「浪花座」とは(Takeaki Yukimoto)
「浪花座(なにわざ)」は、大阪・道頓堀にあった演芸場。2002年に閉館された。松竹芸能の専属劇場だった。江戸末期から芝居小屋として道頓堀に栄えた「五座の櫓(やぐら)」の一つ。閉館後の跡地はゲームセンターになった。(雪本剛章)
■■■ 目次 ■■■
■ 雪本剛章プロフィール ▲
■ 「浪花座」とは
└ 概要 ▼
└ 何だったのか ▼
└ 閉鎖の理由・経緯 ▼
└ 歴史 ▼
└ 建物・出演した芸人 ▼
└ 跡地 ▼
└ 関西の閉鎖ラッシュ ▼
| 中身 | 演芸場 |
| 読み方 | なにわざ |
| 場所 | 大阪・道頓堀 |
| 使い道 | 漫才、落語など |
| 所有者 | 松竹 |
| 利用者 | 松竹芸能 |
| 閉館年 | 2002年1月 |
| 跡地・現在 | ゲームセンター |
| 席数 | 400人 |
| 売却先 | アーバンコーポレイション(2008年倒産) |
| 売却額 | 56億円 |
| 建物構成 | 5階建て(演劇場は2階。1階は映画館) |
| 起源 | 1684年創設の「竹本座」 |
何だったのか
浪花座には、芸能事務所「松竹芸能」に所属する漫才師や落語家が出演していた。
施設は、松竹芸能の親会社である「松竹」が所有し、運営していた。
芸の内容
漫才、落語、手品に講談、腹話術。お正月には曲ゴマ。
使われ方
ふだんは昼間2回の興行で、10組余りの出演者が10日ごとに交代。
お盆と正月の特別興行や休日の興行などが人気を集めていた。
立地
道頓堀の一等地にあった。
ロケーション
巨大ガニや道化人形のど派手な看板が並ぶ大阪・道頓堀。けん騒に混じってかすかに聞こえる寄席囃子(ばやし)の三味線の音を頼りに歩いて行くと、そこが浪花座だった。
住所
大阪府大阪市中央区道頓堀1丁目8-22
建物の構成
地下1階、地上5階建て。
1階は映画館「松竹浪花座」
2階が演芸場「演芸の浪花座」
席数
演芸場は約400人収容
所有者(オーナー)
松竹(本社・東京)。当時の社長は、大谷信義氏。
閉鎖の理由
演芸場としての業績不振
松竹芸能の不振
松竹芸能は松竹とは半独立の形で運営され、角座を本拠地に、かしまし娘や海原お浜・小浜、笑福亭松鶴ら多くの漫才師、落語家が活躍。しかし、近年は有力な若手が育たず、人気が低迷していた。
松竹の経営不振
松竹は映画部門が振るわず、業績不振に陥っていた。経営の立て直しに取り組んでいた。
このため、神奈川県鎌倉市の「大船撮影所」と「鎌倉シネマワールド」の跡地を売却するなど、資産の切り売りを進めていた。
「中座」も売却
浪花座と同じく道頓堀にある「中座」なども売却していた。
松竹は当初、1997年に洋画館だった「大阪松竹座」を歌舞伎専用劇場に改装する一方で、350年の歴史を誇った「中座」は複合映画ビルにする計画を持ってない。しかし、2000年、経営悪化に伴って売却した。

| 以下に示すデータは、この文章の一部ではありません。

(** * A shallow embedding of the block editor store

    The development follows the TypeScript sources of the editor:
    - [types/richText.ts], [types/block.ts], [types/editor.ts]: the data model;
    - [utils/blockUtils.ts], [utils/richText.ts]: block factories and the
      plain-text projection;
    - [store/editorStore.ts]: the Zustand store and its five block actions
      (the spread-based variant is module [Store], the Immer-based variant is
      module [ImmerStore]);
    - [createHistorySlice] ([store/history.ts] in the technical
      specification of the editor): the undo/redo history with typing
      batches (module [History]).

    JavaScript values are embedded as follows.  Strings are [string]; a
    character stands for a UTF-16 code unit, the unit in which [length] and
    [slice] count.  Numbers that hold offsets, indices and timestamps are
    [Z], arrays are [list], the [Record<BlockId, Block>] object is a
    [gmap string _], and the [undefined] result of a lookup is [None].  [Date.now()] and [nanoid()] are read from an
    explicit environment [Env], indexed by the number of the call inside the
    action that is running. *)

From Stdlib Require Import ZArith String Ascii List Bool Lia.
From stdpp Require Import base tactics option list gmap strings pretty.

Local Open Scope string_scope.
Local Open Scope list_scope.
Local Open Scope Z_scope.

(** ** JavaScript library functions used by the sources *)

Module JS.

(** [String.prototype.slice] and [Array.prototype.slice] turn a relative
    index into an absolute one: negative indices count from the end, and
    the result is clamped to [0, len]. *)
Definition relativeIndex (len i : Z) : Z :=
  if i <? 0 then Z.max (len + i) 0 else Z.min i len.

Fixpoint strTake (n : nat) (s : string) : string :=
  match n, s with
  | O, _ => EmptyString
  | S _, EmptyString => EmptyString
  | S n', String c s' => String c (strTake n' s')
  end.

Fixpoint strDrop (n : nat) (s : string) : string :=
  match n, s with
  | O, _ => s
  | S _, EmptyString => EmptyString
  | S n', String _ s' => strDrop n' s'
  end.

Definition strLength (s : string) : Z := Z.of_nat (String.length s).

(** [s.slice(start, end)]; [end_ = None] is the one-argument call. *)
Definition slice (s : string) (start : Z) (end_ : option Z) : string :=
  let len := strLength s in
  let from := relativeIndex len start in
  let to := match end_ with
            | None => len
            | Some e => relativeIndex len e
            end in
  strTake (Z.to_nat (Z.max (to - from) 0)) (strDrop (Z.to_nat from) s).

(** [arr.slice(start, end)] on arrays. *)
Definition arraySlice {A} (l : list A) (start : Z) (end_ : option Z) : list A :=
  let len := Z.of_nat (List.length l) in
  let from := relativeIndex len start in
  let to := match end_ with
            | None => len
            | Some e => relativeIndex len e
            end in
  take (Z.to_nat (Z.max (to - from) 0)) (drop (Z.to_nat from) l).

(** [arr.join(sep)] on an array of strings. *)
Fixpoint join (sep : string) (l : list string) : string :=
  match l with
  | [] => EmptyString
  | [x] => x
  | x :: xs => x +:+ sep +:+ join sep xs
  end.

(** [arr.indexOf(x)]: the first index holding [x], or [-1]. *)
Fixpoint indexOf (l : list string) (x : string) : Z :=
  match l with
  | [] => -1
  | y :: l' =>
      if decide (y = x) then 0
      else let r := indexOf l' x in
           if r =? -1 then -1 else r + 1
  end.

(** [arr[i]] for a number [i]; [None] is [undefined]. *)
Definition at_ {A} (l : list A) (i : Z) : option A :=
  if i <? 0 then None else l !! Z.to_nat i.

(** [arr.splice(start, 0, x)] and [arr.splice(start, 1)] for the
    non-negative [start] the sources pass. *)
Definition spliceInsert {A} (l : list A) (start : Z) (x : A) : list A :=
  let from := Z.to_nat (relativeIndex (Z.of_nat (List.length l)) start) in
  take from l ++ x :: drop from l.

Definition spliceDelete1 {A} (l : list A) (start : Z) : list A :=
  let from := Z.to_nat (relativeIndex (Z.of_nat (List.length l)) start) in
  take from l ++ drop (S from) l.

(** A string is truthy when it is not empty. *)
Definition truthy (s : string) : bool :=
  match s with EmptyString => false | _ => true end.

(** [s.startsWith(p)]. *)
Definition startsWith (s p : string) : bool := String.prefix p s.

(** [s.replace(p, "")] for a string [s] that starts with [p]: the first
    occurrence is the prefix itself. *)
Definition removePrefix (p s : string) : string :=
  strDrop (String.length p) s.

Definition isDigit (c : ascii) : bool :=
  let n := nat_of_ascii c in (48 <=? n)%nat && (n <=? 57)%nat.

Fixpoint digitsValue (acc : option nat) (s : string) : option nat :=
  match s with
  | EmptyString => acc
  | String c s' =>
      if isDigit c
      then digitsValue (Some (10 * default 0%nat acc + (nat_of_ascii c - 48))%nat) s'
      else acc
  end.

(** [parseInt(s)] on strings that begin with their decimal digits (no
    leading blanks, sign or radix prefix): the value of the longest prefix
    of digits, [None] standing for [NaN]. *)
Definition parseInt (s : string) : option nat := digitsValue None s.

(** The text a template literal gives for a number. *)
Definition numberToString (n : option nat) : string :=
  match n with
  | None => "NaN"
  | Some k => pretty k
  end.

(** The names of the members of [Object.prototype].  A property read
    [o[key]] on an object written as a literal or a spread gives the own
    property [key] when [o] has one; when it has none, it gives the
    inherited member for these names, and [undefined] for every other
    string. *)
Definition objectPrototypeKeys : list string :=
  [ "constructor"; "hasOwnProperty"; "isPrototypeOf"; "propertyIsEnumerable";
    "toLocaleString"; "toString"; "valueOf"; "__proto__";
    "__defineGetter__"; "__defineSetter__";
    "__lookupGetter__"; "__lookupSetter__" ].

(** [key] names a member that every object literal inherits. *)
Definition inherited (key : string) : bool :=
  existsb (String.eqb key) objectPrototypeKeys.

End JS.

(** ** The environment of an action: clock and identifier generator *)

(** [dateNow env n] is what the [n]-th call of [Date.now()] returns while the
    action runs, [createId env n] what the [n]-th call of [createId()] (that
    is, [nanoid()]) returns; both count from [0]. *)
Record Env := mkEnv {
  dateNow : nat -> Z;
  createId : nat -> string
}.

浪花座も、当初は演芸場を核とする複合ビルに改築する予定だったが、頓挫してしまった。
松竹の説明
経営情報企画室は浪花座の売却について「建物が老朽化し、建て直しや自社による再開発なども検討したが、今後の事業環境などを検討して売却が最善と判断した」と説明した。
「五座の櫓(やぐら)」が全滅
浪花座の閉館により、江戸末期から芝居小屋として道頓堀に栄えた「五座の櫓(やぐら)」はすべて姿を消すことになった。
売却
松竹が不動産会社に売却した。
「アーバンコーポレイション」(その後倒産)
売却先は、東証一部上場だった不動産会社「アーバンコーポレイション」(その後倒産)。アーバンは大京出身の房園博行氏が創業し、社長を務めていた。本社は広島市だった。2008年に倒産した。
売却対象は、建物と土地約1600平方メートル。2001年12月13日、不動産の売買契約を結んだ。
売却価格(金額)
55億8000万円
閉館日
2002年1月31日
引き渡し日
2002年2月15日
歴史
人形浄瑠璃の「竹本座」
浪花座の起源は、江戸時代の1684年に創設された「竹本座」である。
竹本座は、近松門左衛門と竹本義太夫による人形浄瑠璃の舞台であった。「義太夫節」(ぎたゆうぶし)が初めて披露された。
18世紀末、名前が「大西の芝居」に変わった。
「道頓堀五座」の一つとして栄える
由緒ある劇場としてにぎわった。いわゆる「道頓堀五座」の一つに位置付けられた。
1876年(明治9年)には道頓堀の大火で焼失するが、年内に再建。「戎座」と名を変えた。
名称を「浪花座」に
1887年(明治20年)には大阪での演劇改良の拠点として改築された。同年、名称を「浪花座」に変更。
松竹が買収
1910年(明治43年)に改築。1911年(明治44年)、松竹が買収した。松竹は、歌舞伎、文楽、演芸などを見せる演劇場として使った。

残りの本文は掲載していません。